▸ **Task details**
Send back every record exactly.
### Input data ###
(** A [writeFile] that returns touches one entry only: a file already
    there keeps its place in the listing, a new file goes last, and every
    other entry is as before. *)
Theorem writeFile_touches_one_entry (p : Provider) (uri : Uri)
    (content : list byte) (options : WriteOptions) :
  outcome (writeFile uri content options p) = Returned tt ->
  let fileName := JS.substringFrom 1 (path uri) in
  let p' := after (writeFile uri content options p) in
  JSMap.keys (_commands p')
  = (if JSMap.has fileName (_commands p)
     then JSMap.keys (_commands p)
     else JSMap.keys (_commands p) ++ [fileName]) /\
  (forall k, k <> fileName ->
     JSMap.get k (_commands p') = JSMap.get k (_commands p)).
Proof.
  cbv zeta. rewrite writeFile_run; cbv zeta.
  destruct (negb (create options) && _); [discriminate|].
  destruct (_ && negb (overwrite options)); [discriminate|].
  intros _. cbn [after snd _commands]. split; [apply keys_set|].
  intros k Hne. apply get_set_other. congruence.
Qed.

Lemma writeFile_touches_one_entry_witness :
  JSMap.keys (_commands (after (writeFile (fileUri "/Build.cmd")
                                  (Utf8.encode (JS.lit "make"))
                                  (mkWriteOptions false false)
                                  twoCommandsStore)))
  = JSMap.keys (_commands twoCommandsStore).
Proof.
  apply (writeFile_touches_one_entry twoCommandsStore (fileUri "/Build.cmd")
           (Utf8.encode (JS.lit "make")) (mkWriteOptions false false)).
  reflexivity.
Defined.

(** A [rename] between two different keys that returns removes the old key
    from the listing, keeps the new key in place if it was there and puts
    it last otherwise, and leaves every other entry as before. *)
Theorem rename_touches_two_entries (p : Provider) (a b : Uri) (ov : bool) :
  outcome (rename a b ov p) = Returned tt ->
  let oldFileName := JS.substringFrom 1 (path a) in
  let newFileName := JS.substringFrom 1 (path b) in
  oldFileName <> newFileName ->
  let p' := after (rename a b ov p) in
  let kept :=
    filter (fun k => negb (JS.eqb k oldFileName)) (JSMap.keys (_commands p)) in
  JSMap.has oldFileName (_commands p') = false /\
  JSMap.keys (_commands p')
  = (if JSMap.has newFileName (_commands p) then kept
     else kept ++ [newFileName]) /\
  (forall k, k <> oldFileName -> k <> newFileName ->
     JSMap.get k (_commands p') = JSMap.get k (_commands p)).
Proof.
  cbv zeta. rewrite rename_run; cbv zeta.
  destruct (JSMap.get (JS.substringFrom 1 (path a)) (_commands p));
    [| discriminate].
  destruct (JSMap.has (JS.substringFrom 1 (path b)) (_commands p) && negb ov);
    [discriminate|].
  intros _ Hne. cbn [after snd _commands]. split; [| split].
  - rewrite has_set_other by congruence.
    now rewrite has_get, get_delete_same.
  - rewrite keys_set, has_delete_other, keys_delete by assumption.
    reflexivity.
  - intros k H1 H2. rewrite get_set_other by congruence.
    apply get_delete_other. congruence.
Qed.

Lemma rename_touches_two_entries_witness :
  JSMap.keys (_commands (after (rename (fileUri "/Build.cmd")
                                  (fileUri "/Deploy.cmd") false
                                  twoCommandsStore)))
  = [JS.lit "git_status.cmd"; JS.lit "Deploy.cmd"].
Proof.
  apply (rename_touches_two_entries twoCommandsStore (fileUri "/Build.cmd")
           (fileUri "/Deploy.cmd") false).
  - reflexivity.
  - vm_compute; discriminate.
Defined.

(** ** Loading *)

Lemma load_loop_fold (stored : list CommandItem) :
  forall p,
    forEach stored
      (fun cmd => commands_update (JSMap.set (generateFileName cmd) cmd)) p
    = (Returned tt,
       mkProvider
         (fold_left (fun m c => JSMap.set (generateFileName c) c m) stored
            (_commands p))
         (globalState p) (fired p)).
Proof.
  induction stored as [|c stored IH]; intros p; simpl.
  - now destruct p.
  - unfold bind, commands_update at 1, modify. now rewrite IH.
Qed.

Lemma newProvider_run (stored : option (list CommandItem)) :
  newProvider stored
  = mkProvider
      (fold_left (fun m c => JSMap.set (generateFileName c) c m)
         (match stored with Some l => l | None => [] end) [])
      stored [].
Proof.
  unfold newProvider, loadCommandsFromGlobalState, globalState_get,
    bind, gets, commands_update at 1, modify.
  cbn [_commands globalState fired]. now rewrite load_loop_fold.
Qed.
###
▸ **Task answer**
(** A [writeFile] that returns touches one entry only: a file already
    there keeps its place in the listing, a new file goes last, and every
    other entry is as before. *)
Theorem writeFile_touches_one_entry (p : Provider) (uri : Uri)
    (content : list byte) (options : WriteOptions) :
  outcome (writeFile uri content options p) = Returned tt ->
  let fileName := JS.substringFrom 1 (path uri) in
  let p' := after (writeFile uri content options p) in
  JSMap.keys (_commands p')
  = (if JSMap.has fileName (_commands p)
     then JSMap.keys (_commands p)
     else JSMap.keys (_commands p) ++ [fileName]) /\
  (forall k, k <> fileName ->
     JSMap.get k (_commands p') = JSMap.get k (_commands p)).
Proof.
  cbv zeta. rewrite writeFile_run; cbv zeta.
  destruct (negb (create options) && _); [discriminate|].
  destruct (_ && negb (overwrite options)); [discriminate|].
  intros _. cbn [after snd _commands]. split; [apply keys_set|].
  intros k Hne. apply get_set_other. congruence.
Qed.

Lemma writeFile_touches_one_entry_witness :
  JSMap.keys (_commands (after (writeFile (fileUri "/Build.cmd")
                                  (Utf8.encode (JS.lit "make"))
                                  (mkWriteOptions false false)
                                  twoCommandsStore)))
  = JSMap.keys (_commands twoCommandsStore).
Proof.
  apply (writeFile_touches_one_entry twoCommandsStore (fileUri "/Build.cmd")
           (Utf8.encode (JS.lit "make")) (mkWriteOptions false false)).
  reflexivity.
Defined.

(** A [rename] between two different keys that returns removes the old key
    from the listing, keeps the new key in place if it was there and puts
    it last otherwise, and leaves every other entry as before. *)
Theorem rename_touches_two_entries (p : Provider) (a b : Uri) (ov : bool) :
  outcome (rename a b ov p) = Returned tt ->
  let oldFileName := JS.substringFrom 1 (path a) in
  let newFileName := JS.substringFrom 1 (path b) in
  oldFileName <> newFileName ->
  let p' := after (rename a b ov p) in
  let kept :=
    filter (fun k => negb (JS.eqb k oldFileName)) (JSMap.keys (_commands p)) in
  JSMap.has oldFileName (_commands p') = false /\
  JSMap.keys (_commands p')
  = (if JSMap.has newFileName (_commands p) then kept
     else kept ++ [newFileName]) /\
  (forall k, k <> oldFileName -> k <> newFileName ->
     JSMap.get k (_commands p') = JSMap.get k (_commands p)).
Proof.
  cbv zeta. rewrite rename_run; cbv zeta.
  destruct (JSMap.get (JS.substringFrom 1 (path a)) (_commands p));
    [| discriminate].
  destruct (JSMap.has (JS.substringFrom 1 (path b)) (_commands p) && negb ov);
    [discriminate|].
  intros _ Hne. cbn [after snd _commands]. split; [| split].
  - rewrite has_set_other by congruence.
    now rewrite has_get, get_delete_same.
  - rewrite keys_set, has_delete_other, keys_delete by assumption.
    reflexivity.
  - intros k H1 H2. rewrite get_set_other by congruence.
    apply get_delete_other. congruence.
Qed.

Lemma rename_touches_two_entries_witness :
  JSMap.keys (_commands (after (rename (fileUri "/Build.cmd")
                                  (fileUri "/Deploy.cmd") false
                                  twoCommandsStore)))
  = [JS.lit "git_status.cmd"; JS.lit "Deploy.cmd"].
Proof.
  apply (rename_touches_two_entries twoCommandsStore (fileUri "/Build.cmd")
           (fileUri "/Deploy.cmd") false).
  - reflexivity.
  - vm_compute; discriminate.
Defined.

(** ** Loading *)

Lemma load_loop_fold (stored : list CommandItem) :
  forall p,
    forEach stored
      (fun cmd => commands_update (JSMap.set (generateFileName cmd) cmd)) p
    = (Returned tt,
       mkProvider
         (fold_left (fun m c => JSMap.set (generateFileName c) c m) stored
            (_commands p))
         (globalState p) (fired p)).
Proof.
  induction stored as [|c stored IH]; intros p; simpl.
  - now destruct p.
  - unfold bind, commands_update at 1, modify. now rewrite IH.
Qed.

Lemma newProvider_run (stored : option (list CommandItem)) :
  newProvider stored
  = mkProvider
      (fold_left (fun m c => JSMap.set (generateFileName c) c m)
         (match stored with Some l => l | None => [] end) [])
      stored [].
Proof.
  unfold newProvider, loadCommandsFromGlobalState, globalState_get,
    bind, gets, commands_update at 1, modify.
  cbn [_commands globalState fired]. now rewrite load_loop_fold.
Qed.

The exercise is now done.